Records for processing START
(** * Control core of the Arducam IMX477P sensor driver

    A shallow embedding of [drivers/media/i2c/arducam-imx477p.c]: the
    register transport helpers, the mode catalog and its negotiation,
    the timing engine, the control handler callback and the
    streaming / power state machine, followed by the properties that the
    driver's specification states about them.

    C integers are modelled as [Z] with their wrap-around written out;
    the driver's object ([struct imx477]) is threaded explicitly through
    every function that mutates it. *)

From Stdlib Require Import ZArith List Bool Lia.
Import ListNotations.
Open Scope Z_scope.

Set Implicit Arguments.

(** ** C integer types *)

Module CInt.

Definition u8  (x : Z) : Z := x mod 2 ^ 8.
Definition u16 (x : Z) : Z := x mod 2 ^ 16.
Definition u32 (x : Z) : Z := x mod 2 ^ 32.
Definition u64 (x : Z) : Z := x mod 2 ^ 64.

(** Conversion to [int]: the value modulo 2^32 that lies in
    [-2^31, 2^31). *)
Definition s32 (x : Z) : Z := (x + 2 ^ 31) mod 2 ^ 32 - 2 ^ 31.

(** C truth value of an [int]. *)
Definition truth (x : Z) : bool := negb (x =? 0).

(** [bool] promoted to [int]. *)
Definition of_bool (b : bool) : Z := if b then 1 else 0.

End CInt.
Import CInt.

(** ** errno values returned by the driver *)

Definition EIO     : Z := 5.
Definition EBUSY   : Z := 16.
Definition EINVAL  : Z := 22.
Definition ENOTTY  : Z := 25.

(** ** Register map and limits ([#define]s of the driver) *)

Definition IMX477_REG_VALUE_08BIT : Z := 1.
Definition IMX477_REG_VALUE_16BIT : Z := 2.

Definition IMX477_REG_CHIP_ID : Z := 0x0016.
Definition IMX477_CHIP_ID : Z := 0x0477.

Definition IMX477_REG_MODE_SELECT : Z := 0x0100.
Definition IMX477_MODE_STANDBY : Z := 0x00.
Definition IMX477_MODE_STREAMING : Z := 0x01.

Definition IMX477_REG_ORIENTATION : Z := 0x101.

Definition IMX477_PIXEL_RATE : Z := 614400000.

Definition IMX477_REG_FRAME_LENGTH : Z := 0x0340.
Definition IMX477_FRAME_LENGTH_MAX : Z := 0xffdc.

Definition IMX477_REG_LINE_LENGTH : Z := 0x0342.
Definition IMX477_LINE_LENGTH_MAX : Z := 0xfff0.

Definition IMX477_LONG_EXP_SHIFT_MAX : Z := 7.
Definition IMX477_LONG_EXP_SHIFT_REG : Z := 0x3100.

Definition IMX477_REG_EXPOSURE : Z := 0x0202.
Definition IMX477_EXPOSURE_OFFSET : Z := 22.
Definition IMX477_EXPOSURE_MIN : Z := 4.
Definition IMX477_EXPOSURE_STEP : Z := 1.
Definition IMX477_EXPOSURE_DEFAULT : Z := 0x640.
Definition IMX477_EXPOSURE_MAX : Z :=
  IMX477_FRAME_LENGTH_MAX - IMX477_EXPOSURE_OFFSET.

Definition IMX477_REG_ANALOG_GAIN : Z := 0x0204.
Definition IMX477_ANA_GAIN_MIN : Z := 0.
Definition IMX477_ANA_GAIN_MAX : Z := 978.
Definition IMX477_ANA_GAIN_STEP : Z := 1.
Definition IMX477_ANA_GAIN_DEFAULT : Z := 0x0.

Definition IMX477_REG_DIGITAL_GAIN : Z := 0x020e.
Definition IMX477_DGTL_GAIN_MIN : Z := 0x0100.
Definition IMX477_DGTL_GAIN_MAX : Z := 0xffff.
Definition IMX477_DGTL_GAIN_DEFAULT : Z := 0x0100.
Definition IMX477_DGTL_GAIN_STEP : Z := 1.

Definition IMX477_REG_TEST_PATTERN : Z := 0x0600.
Definition IMX477_TEST_PATTERN_DISABLE : Z := 0.
Definition IMX477_TEST_PATTERN_SOLID_COLOR : Z := 1.
Definition IMX477_TEST_PATTERN_COLOR_BARS : Z := 2.
Definition IMX477_TEST_PATTERN_GREY_COLOR : Z := 3.
Definition IMX477_TEST_PATTERN_PN9 : Z := 4.

Definition IMX477_REG_TEST_PATTERN_R : Z := 0x0602.
Definition IMX477_REG_TEST_PATTERN_GR : Z := 0x0604.
Definition IMX477_REG_TEST_PATTERN_B : Z := 0x0606.
Definition IMX477_REG_TEST_PATTERN_GB : Z := 0x0608.
Definition IMX477_TEST_PATTERN_COLOUR_MIN : Z := 0.
Definition IMX477_TEST_PATTERN_COLOUR_MAX : Z := 0x0fff.
Definition IMX477_TEST_PATTERN_COLOUR_STEP : Z := 1.

(** [MEDIA_BUS_FMT_SRGGB10_1X10] comes from the kernel's
    [media-bus-format.h], which is not part of the driver file; its value
    there is 0x300f. *)
Definition MEDIA_BUS_FMT_SRGGB10_1X10 : Z := 0x300f.

(** ** Register programs *)

(** [struct imx477_reg]; the value field is called [reg_val] here, [val]
    being kept for [ctrl->val]. *)
Record imx477_reg := R { address : Z; reg_val : Z }.

Record imx477_reg_list := { regs : list imx477_reg }.

Definition num_of_regs (l : imx477_reg_list) : Z := Z.of_nat (length (regs l)).

Record v4l2_fract := { numerator : Z; denominator : Z }.

(** Mode : resolution and related config & values. *)
Record imx477_mode := {
  bus_fmt : Z;
  width : Z;
  height : Z;
  line_length_pix : Z;
  max_fps : v4l2_fract;
  timeperframe_default : v4l2_fract;
  reg_list : imx477_reg_list
}.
Records for processing END
Requirement: All lines above from the one holding "(** C truth value of an [int]. *)" to the one holding "Definition IMX477_DGTL_GAIN_MAX : Z", inclusive, are to be copied exactly; no other line is wanted.

Written response:
(** C truth value of an [int]. *)
Definition truth (x : Z) : bool := negb (x =? 0).

(** [bool] promoted to [int]. *)
Definition of_bool (b : bool) : Z := if b then 1 else 0.

End CInt.
Import CInt.

(** ** errno values returned by the driver *)

Definition EIO     : Z := 5.
Definition EBUSY   : Z := 16.
Definition EINVAL  : Z := 22.
Definition ENOTTY  : Z := 25.

(** ** Register map and limits ([#define]s of the driver) *)

Definition IMX477_REG_VALUE_08BIT : Z := 1.
Definition IMX477_REG_VALUE_16BIT : Z := 2.

Definition IMX477_REG_CHIP_ID : Z := 0x0016.
Definition IMX477_CHIP_ID : Z := 0x0477.

Definition IMX477_REG_MODE_SELECT : Z := 0x0100.
Definition IMX477_MODE_STANDBY : Z := 0x00.
Definition IMX477_MODE_STREAMING : Z := 0x01.

Definition IMX477_REG_ORIENTATION : Z := 0x101.

Definition IMX477_PIXEL_RATE : Z := 614400000.

Definition IMX477_REG_FRAME_LENGTH : Z := 0x0340.
Definition IMX477_FRAME_LENGTH_MAX : Z := 0xffdc.

Definition IMX477_REG_LINE_LENGTH : Z := 0x0342.
Definition IMX477_LINE_LENGTH_MAX : Z := 0xfff0.

Definition IMX477_LONG_EXP_SHIFT_MAX : Z := 7.
Definition IMX477_LONG_EXP_SHIFT_REG : Z := 0x3100.

Definition IMX477_REG_EXPOSURE : Z := 0x0202.
Definition IMX477_EXPOSURE_OFFSET : Z := 22.
Definition IMX477_EXPOSURE_MIN : Z := 4.
Definition IMX477_EXPOSURE_STEP : Z := 1.
Definition IMX477_EXPOSURE_DEFAULT : Z := 0x640.
Definition IMX477_EXPOSURE_MAX : Z :=
  IMX477_FRAME_LENGTH_MAX - IMX477_EXPOSURE_OFFSET.

Definition IMX477_REG_ANALOG_GAIN : Z := 0x0204.
Definition IMX477_ANA_GAIN_MIN : Z := 0.
Definition IMX477_ANA_GAIN_MAX : Z := 978.
Definition IMX477_ANA_GAIN_STEP : Z := 1.
Definition IMX477_ANA_GAIN_DEFAULT : Z := 0x0.

Definition IMX477_REG_DIGITAL_GAIN : Z := 0x020e.
Definition IMX477_DGTL_GAIN_MIN : Z := 0x0100.
Definition IMX477_DGTL_GAIN_MAX : Z := 0xffff.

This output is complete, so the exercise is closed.